## Work task
Below are records; reply with nothing but the number of lines in them that contain "option".

▼▼▼

(** * Fulcrum utilities: a shallow embedding and its properties

    The development embeds the record utilities of
    [template_code/utility_functions/fulcrum_utilities.py]
    (class [FulcrumUtilities]) and states the properties of the record
    pipeline against them: pagination, flattening, merge by recency,
    content hashing and date parsing.

    Layout: module [Py] holds the fragment of Python's semantics the
    utilities rely on (values, truthiness, comparison, dictionaries,
    [range], slicing, [json.dumps], MD5); module [FulcrumUtilities] holds
    the functions, one definition per method and under the method's name;
    the properties follow. *)

From Stdlib Require Import ZArith NArith List String Ascii Bool Lia.
From Stdlib Require Import Permutation Sorted DecimalString.
Import ListNotations.

Local Set Warnings "-register-all".
Local Open Scope string_scope.
Local Open Scope Z_scope.

(** ** Python semantics used by the utilities *)

Module Py.

(** Exceptions, by class.  Only the classes that the modelled code can let
    escape or has to catch occur. *)
Inductive exn : Type :=
| NameError (name : string)
| TypeError
| ValueError
| OverflowError
| OSError.

(** The outcome of a call: a value, or a raised exception. *)
Inductive result (A : Type) : Type :=
| Ok (a : A)
| Raise (e : exn).
Arguments Ok {A} a.
Arguments Raise {A} e.

Definition bind {A B : Type} (m : result A) (k : A -> result B) : result B :=
  match m with
  | Ok a => k a
  | Raise e => Raise e
  end.

Notation "x <- m ;; k" := (bind m (fun x => k))
  (at level 61, m at next level, right associativity).

(** A call together with what it sent to [logger.warning], in order. *)
Definition logged (A : Type) : Type := (result A * list string)%type.

(** A computation that makes no logger call. *)
Definition silent {A : Type} (r : result A) : logged A := (r, []).

(** A float is identified by the decimal that [repr] prints for it (the
    shortest decimal that reads back to the same binary64 value):
    sign, mantissa and power of ten.  Its value is the binary64 number
    nearest to that decimal ([float_num] below); comparisons use the
    value, never the decimal.  Not-a-number and the infinities are left
    out: JSON payloads do not carry them. *)
Record pyfloat : Type := mkFloat { fneg : bool; fmant : N; fexp : Z }.

(** JSON-shaped Python values.  A [dict] keeps its insertion order, so it is
    an association list; its keys are strings and pairwise distinct
    (see [wf_value]). *)
Inductive value : Type :=
| VNone
| VBool (b : bool)
| VInt (z : Z)
| VFloat (f : pyfloat)
| VStr (s : string)
| VList (l : list value)
| VDict (d : list (string * value)).

Definition dict : Type := list (string * value).

(** *** Dictionaries with string keys *)

Fixpoint dict_lookup {A : Type} (d : list (string * A)) (k : string) : option A :=
  match d with
  | [] => None
  | (k', v) :: d' => if String.eqb k' k then Some v else dict_lookup d' k
  end.

(** [d.get(k)] and [d.get(k, default)]. *)
Definition dict_get (d : dict) (k : string) : value :=
  match dict_lookup d k with Some v => v | None => VNone end.

Definition dict_get_default (d : dict) (k : string) (default : value) : value :=
  match dict_lookup d k with Some v => v | None => default end.

(** [d[k] = v]: an existing key keeps its position, a new one goes last. *)
Fixpoint dict_set {A : Type} (d : list (string * A)) (k : string) (v : A)
  : list (string * A) :=
  match d with
  | [] => [(k, v)]
  | (k', v') :: d' =>
      if String.eqb k' k then (k', v) :: d' else (k', v') :: dict_set d' k v
  end.

(** [dict(items)]: the pairs are inserted from left to right. *)
Definition dict_of_items {A : Type} (items : list (string * A)) : list (string * A) :=
  fold_left (fun d kv => dict_set d (fst kv) (snd kv)) items [].

(** *** Numbers *)

(** A number as [m * 2^e]: every [int] and every finite binary64 value is
    one, so comparing two of them is exact, as it is in Python. *)
Definition num : Type := (Z * Z)%type.

(** [n / d] rounded to the nearest integer, ties to the even one
    ([0 <= n], [0 < d]). *)
Definition round_half_even (n d : Z) : Z :=
  let q := n / d in
  match Z.compare (2 * (n mod d)) d with
  | Lt => q
  | Gt => q + 1
  | Eq => if Z.even q then q else q + 1
  end.

(** The binary64 number nearest to [n / d] ([0 <= n], [0 < d]), as
    [r * 2^q]: with [2^k <= n / d < 2^(k+1)], the spacing of binary64 at
    that magnitude is [2^(k-52)], and [2^-1074] in the subnormal range. *)
Definition binary64_round (n d : Z) : num :=
  if n =? 0 then (0, 0) else
  let k0 := Z.log2 n - Z.log2 d in
  let k := if d * 2 ^ Z.max k0 0 <=? n * 2 ^ Z.max (- k0) 0 then k0 else k0 - 1 in
  let q := Z.max (k - 52) (-1074) in
  (round_half_even (n * 2 ^ Z.max (- q) 0) (d * 2 ^ Z.max q 0), q).

(** The binary64 number nearest to [m * 10^e]. *)
Definition binary64_of_decimal (m : N) (e : Z) : num :=
  binary64_round (Z.of_N m * 10 ^ Z.max e 0) (10 ^ Z.max (- e) 0).

(** The value of a float. *)
Definition float_num (f : pyfloat) : num :=
  let x := binary64_of_decimal (fmant f) (fexp f) in
  ((if fneg f then - fst x else fst x), snd x).

Definition num_compare (a b : num) : comparison :=
  let e := Z.min (snd a) (snd b) in
  Z.compare (fst a * 2 ^ (snd a - e)) (fst b * 2 ^ (snd b - e)).

(** The numeric reading of a value: [bool] is a subclass of [int]. *)
Definition as_num (v : value) : option num :=
  match v with
  | VBool b => Some ((if b then 1 else 0), 0)
  | VInt z => Some (z, 0)
  | VFloat f => Some (float_num f)
  | _ => None
  end.

(** *** Truthiness, equality, ordering, hashability *)

Definition truthy (v : value) : bool :=
  match v with
  | VNone => false
  | VBool b => b
  | VInt z => negb (z =? 0)
  | VFloat f => negb (fst (float_num f) =? 0)
  | VStr s => negb (String.eqb s "")
  | VList l => match l with [] => false | _ => true end
  | VDict d => match d with [] => false | _ => true end
  end.

(** [a == b].  Numbers compare by value across [bool], [int] and [float];
    lists element by element; dicts as sets of entries. *)
Fixpoint py_eq (a b : value) {struct a} : bool :=
  match a with
  | VNone => match b with VNone => true | _ => false end
  | VStr s => match b with VStr t => String.eqb s t | _ => false end
  | VList la =>
      match b with
      | VList lb =>
          (fix go (xs ys : list value) {struct xs} : bool :=
             match xs, ys with
             | [], [] => true
             | x :: xs', y :: ys' => py_eq x y && go xs' ys'
             | _, _ => false
             end) la lb
      | _ => false
      end
  | VDict da =>
      match b with
      | VDict db =>
          (Nat.eqb (List.length da) (List.length db)) &&
          (fix go (xs : list (string * value)) {struct xs} : bool :=
             match xs with
             | [] => true
             | (k, x) :: xs' =>
                 match dict_lookup db k with
                 | Some y => py_eq x y && go xs'
                 | None => false
                 end
             end) da
      | _ => false
      end
  | VBool _ | VInt _ | VFloat _ =>
      match as_num a, as_num b with
      | Some x, Some y =>
          match num_compare x y with Eq => true | _ => false end
      | _, _ => false
      end
  end.

(** [str] ordering: lexicographic on code points. *)
Definition str_gt (s t : string) : bool :=
  match String.compare s t with Gt => true | _ => false end.

(** [a > b].  Defined between two strings, between two numbers and between
    two lists; any other pairing raises [TypeError]. *)
Fixpoint py_gt (a b : value) {struct a} : result bool :=
  match a with
  | VStr s => match b with VStr t => Ok (str_gt s t) | _ => Raise TypeError end
  | VList la =>
      match b with
      | VList lb =>
          (fix go (xs ys : list value) {struct xs} : result bool :=
             match xs, ys with
             | [], _ => Ok false
             | _ :: _, [] => Ok true
             | x :: xs', y :: ys' =>
                 if py_eq x y then go xs' ys' else py_gt x y
             end) la lb
      | _ => Raise TypeError
      end
  | VBool _ | VInt _ | VFloat _ =>
      match as_num a, as_num b with
      | Some x, Some y =>
          Ok (match num_compare x y with Gt => true | _ => false end)
      | _, _ => Raise TypeError
      end
  | VNone | VDict _ => Raise TypeError
  end.

(** Lists and dicts are unhashable: using one as a dictionary key raises
    [TypeError]. *)
Definition hashable (v : value) : bool :=
  match v with
  | VList _ | VDict _ => false
  | _ => true
  end.

(** *** Dictionaries keyed by arbitrary hashable values

    Keys are matched with [==], so [1], [1.0] and [True] are one key. *)
Fixpoint vdict_lookup {A : Type} (d : list (value * A)) (k : value) : option A :=
  match d with
  | [] => None
  | (k', v) :: d' => if py_eq k' k then Some v else vdict_lookup d' k
  end.

Fixpoint vdict_set {A : Type} (d : list (value * A)) (k : value) (v : A)
  : list (value * A) :=
  match d with
  | [] => [(k, v)]
  | (k', v') :: d' =>
      if py_eq k' k then (k', v) :: d' else (k', v') :: vdict_set d' k v
  end.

▲▲▲

## Response
3